··· INPUT

(** The lock is released when all flags are set. *)
Lemma release_inv s p P j k rest :
  Inv s → procs s !! p = Some P → pc P = InsKick j k rest → (lastBackend (seg s) ≤ j)%nat →
  Inv (goto p P (InsLoop rest) (set_wlock None s)).
Proof.
  intros HI HP E Hj. assert (wlock s = Some p) as Ew by (apply (inv_wlock s HI); exists P; by rewrite E).
  set (s1 := set_wlock None s). set (s' := goto p P _ s1).
  assert (completed s ≤ completed s')%nat as Hc by (unfold completed, kicking; cbn; lia).
  assert (∀ q Q, procs s !! q = Some Q → kick s (backend Q) = kick s' (backend Q)) as K.
  { intros q Q HQ. pose proof (owner_last s q Q HI HQ). unfold kick. cbn. rewrite Ew, HP, E. destruct (Nat.leb_spec j (backend Q)); lia. }
  constructor; try apply HI.
  - intros q Q HQ. destruct (goto_procs s p P _ s1 q Q HP eq_refl HQ) as (Q0 & HQ0 & -> & _). by apply (inv_owner s HI).
  - intros q. cbn. split; [done|]. intros (Q & HQ & W).
    destruct (goto_procs s p P _ s1 q Q HP eq_refl HQ) as (Q0 & HQ0 & _ & [(-> & -> & ->)|[Hne ->]]); [done|].
    destruct Hne. eapply (writer_unique s); try done. by rewrite E.
  - intros q. unfold s'. rewrite (goto_place s p P _ s1 reading) by (try rewrite E; done). apply HI.
  - intros q Q st HQ Hi.
    destruct (goto_procs s p P _ s1 q Q HP eq_refl HQ) as (Q0 & HQ0 & Eb & HQ'). rewrite Eb in *.
    pose proof (inv_proc s HI q Q0 st HQ0 Hi) as Hok.
    apply (flagged_ok _ _ _ _ _ (completed s') _ (kick s' (backend Q0)) _ _ false) in Hok; [|done|intros; by eapply K].
    destruct HQ' as [(-> & -> & ->)|[_ ->]]; [|done]. apply move_ok; rewrite ?E; try done.
  - intros q Q HQ. destruct (goto_procs s p P _ s1 q Q HP eq_refl HQ) as (Q0 & HQ0 & _ & [(-> & -> & ->)|[Hne ->]]); [done|].
    apply writer_ok_idle. destruct (writing (pc Q0)) eqn:W; [|done].
    destruct Hne. eapply (writer_unique s); try done. by rewrite E.
Qed.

······

AIM OF THE EXERCISE →
Please give back the records exactly as written, beginning at the first line and including the line that holds "assert (completed s" as the last.

EXERCISE RESPONSE →
(** The lock is released when all flags are set. *)
Lemma release_inv s p P j k rest :
  Inv s → procs s !! p = Some P → pc P = InsKick j k rest → (lastBackend (seg s) ≤ j)%nat →
  Inv (goto p P (InsLoop rest) (set_wlock None s)).
Proof.
  intros HI HP E Hj. assert (wlock s = Some p) as Ew by (apply (inv_wlock s HI); exists P; by rewrite E).
  set (s1 := set_wlock None s). set (s' := goto p P _ s1).
  assert (completed s ≤ completed s')%nat as Hc by (unfold completed, kicking; cbn; lia).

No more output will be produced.